Theres also nothing new in the idea of being a Senate maverick. John McCain has employed that approach more effectively than anyone. To his credit, however, McCain never loses sight of the most fundamental aspects of crafting legislation: At the end of the day, you need to be able to strike a deal and you need to have someone willing to work with you at the table.
It appears the Texans inspiration comes not from McCain but his 2008 running mate. Cruz has become the Sarah Palin of the Senate, going rogue and insisting hes the only one speaking truth to power. That may work in a governors office or on a talk show but not on the Senate floor. Then again, it may not matter. President Obama proved you dont have to be an effective senator to succeed in Washington. He may be Teds real role model after all.
Well, he at least has a washed-up has-been Senator ragging on him. Or would it be more correct to describe Sununu as a “never-was”?
Well, Johnny He doesn’t want to be an effective Senator. He wants to be an effective Conservative President. I hope to God e has the opportunity!
Sununu is still alive?
Whatev. I didn’t care 30 years ago when he was relevant. I certainly don’t care now.
No, John, no he doesn't. I voted for him to stir up the moribund Senate, not pass legislation.
/johnny
These old GOP establishment hacks are simply pathetic and belong in Shady Acres retirement villages for RINO’s.
Sununu:
Are you just a fool or are you filled with evil?
Sununu is a dork.
Sununu can be good on talk shows from time to time, esposing the conservative point of view, but one should not forget that during the last big campaign, he was deep into the Mitt Romney camp.
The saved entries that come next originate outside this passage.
Lemma sanitize_filename_drops_directories_witness :
  sanitize_filename ("../../etc/" ++ String "/" "passwd") = Some "passwd.pdf" /\
  sanitize_filename ("C:\Users\me" ++ String "\" "a b.pdf") = Some "a b.pdf".
Proof.
  destruct (sanitize_filename_drops_directories "../../etc/" "passwd"
              ltac:(reflexivity) ltac:(reflexivity)) as [H1 _].
  destruct (sanitize_filename_drops_directories "C:\Users\me" "a b.pdf"
              ltac:(reflexivity) ltac:(reflexivity)) as [_ H2].
  split; [rewrite H1 | rewrite H2]; reflexivity.
Defined.

(** X5. A name made of dots and blanks only, the empty name included,
    becomes [document.pdf]; with X4 so does every path whose last
    component is such a name. *)
Theorem sanitize_filename_default (filename : string) :
  all_chars (fun c => Py.contains c ". ") filename = true ->
  sanitize_filename filename = Some "document.pdf".
Proof.
  intros H.
  assert (all_chars filename_safe filename = true) as Hsafe.
  { revert H. apply all_chars_impl. intros c Hc.
    cbn [Py.contains] in Hc. rewrite orb_false_r in Hc.
    apply orb_true_iff in Hc as [<-%Ascii.eqb_eq | <-%Ascii.eqb_eq]; reflexivity. }
  rewrite sanitize_filename_plain by (by eapply all_chars_not_contains).
  unfold sanitize_component. rewrite re_sub_char_id by done.
  by rewrite strip_chars_empty.
Qed.

Lemma sanitize_filename_default_witness :
  sanitize_filename ".. ." = Some "document.pdf".
Proof. apply sanitize_filename_default. reflexivity. Defined.

(** ** [is_valid_pdf] and [validate_upload_file] *)

Lemma is_valid_pdf_prefix (file_data : bytes) :
  is_valid_pdf file_data = true <-> exists rest, file_data = (PDF_MAGIC ++ rest)%list.
Proof.
  unfold is_valid_pdf. split.
  - destruct (length file_data <? 5)%nat; [discriminate|].
    intros H%bool_decide_eq_true. exists (drop 5 file_data).
    by rewrite <- H, take_drop.
  - intros [rest ->]. reflexivity.
Qed.

Lemma is_valid_pdf_take (n : nat) (file_data : bytes) :
  (5 <= n)%nat -> is_valid_pdf (take n file_data) = is_valid_pdf file_data.
Proof.
  intros Hn. unfold is_valid_pdf. rewrite length_take, take_take.
  replace (5 `min` n)%nat with 5%nat by lia.
  destruct (Nat.ltb_spec (length file_data) 5) as [Hlt|Hge].
  - by destruct (Nat.ltb_spec (n `min` length file_data) 5) as [_|?]; [|lia].
  - by destruct (Nat.ltb_spec (n `min` length file_data) 5) as [?|_]; [lia|].
Qed.

(** X6. [is_valid_pdf] accepts exactly the data that begin with the five
    bytes [%PDF-]; it looks at nothing else, so checking any prefix of at
    least five bytes, such as the first kilobyte, gives the same answer. *)
Theorem is_valid_pdf_magic (file_data : bytes) :
  (is_valid_pdf file_data = true <->
   exists rest, file_data = (PDF_MAGIC ++ rest)%list) /\
  (forall n, (5 <= n)%nat -> is_valid_pdf (take n file_data) = is_valid_pdf file_data).
Proof.
  split; [apply is_valid_pdf_prefix|]. intros n. apply is_valid_pdf_take.
Qed.

Lemma validate_header_check (content : bytes) :
  (length content <? 5)%nat || negb (bool_decide (take 5 content = PDF_MAGIC))
  = negb (is_valid_pdf content).
Proof. unfold is_valid_pdf. by destruct (length content <? 5)%nat. Qed.

(** X7. [validate_upload_file] returns the content it read, unchanged,
    exactly when the content is not empty, has at most [MAX_FILE_SIZE]
    bytes and passes [is_valid_pdf]; file name and MIME type play no
    part. *)
Theorem validate_upload_file_accepts (file : UploadFile) (content : bytes) :
  validate_upload_file file = Ok content <->
  content = upload_content file /\
  0 < Z.of_nat (length content) <= MAX_FILE_SIZE /\
  is_valid_pdf content = true.
Proof.
  unfold validate_upload_file. rewrite validate_header_check.
  destruct (Z.ltb_spec MAX_FILE_SIZE (Z.of_nat (length (upload_content file)))) as [Hbig|Hfit].
  { split; [discriminate|]. intros (-> & ? & _). lia. }
  destruct (Nat.eqb_spec (length (upload_content file)) 0) as [Hz|Hnz].
  { split; [discriminate|]. intros (-> & ? & _). lia. }
  destruct (is_valid_pdf (upload_content file)) eqn:Hv; simpl.
  - split.
    + intros [= <-]. repeat split; [lia | done | done].
    + by intros (-> & _ & _).
  - split; [discriminate|]. intros (-> & _ & ?). congruence.
Qed.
sunumu is a pathetic, washed-up, crusty old rino. Who cares what he “says”? It was probably written since he slobbers when he speaks. Really...why don’t these old losers fade away? Have a Merry Christmas!
Yep, the ‘RATS, the RINOs, the mainstream media ... ... and the Bushes... ... will always tell you who they fear.
TED CRUZ, 2016
Let’s UNITE behind Ted early and defeat the standard “split the conservative vote” tactics.
Cruz has his eyes on the highest office in the land, not some one-out-of-a-hundred senate seat.
I’m hopping over to his PAC to give him $50 that I don’t have.
He’s setting things up in Red Hampshire for the GOP-e.
I’m cruzin with cruz!
Shut up and go away John and let those of us who care about the country do our job
precisely.
imagine that, an insider establish puke RINO saying that Ted Cruz is irrelevant. obviously the establishment pukes have serious doubts about maintaining their own political strength as it clearly dwindles outside of DC.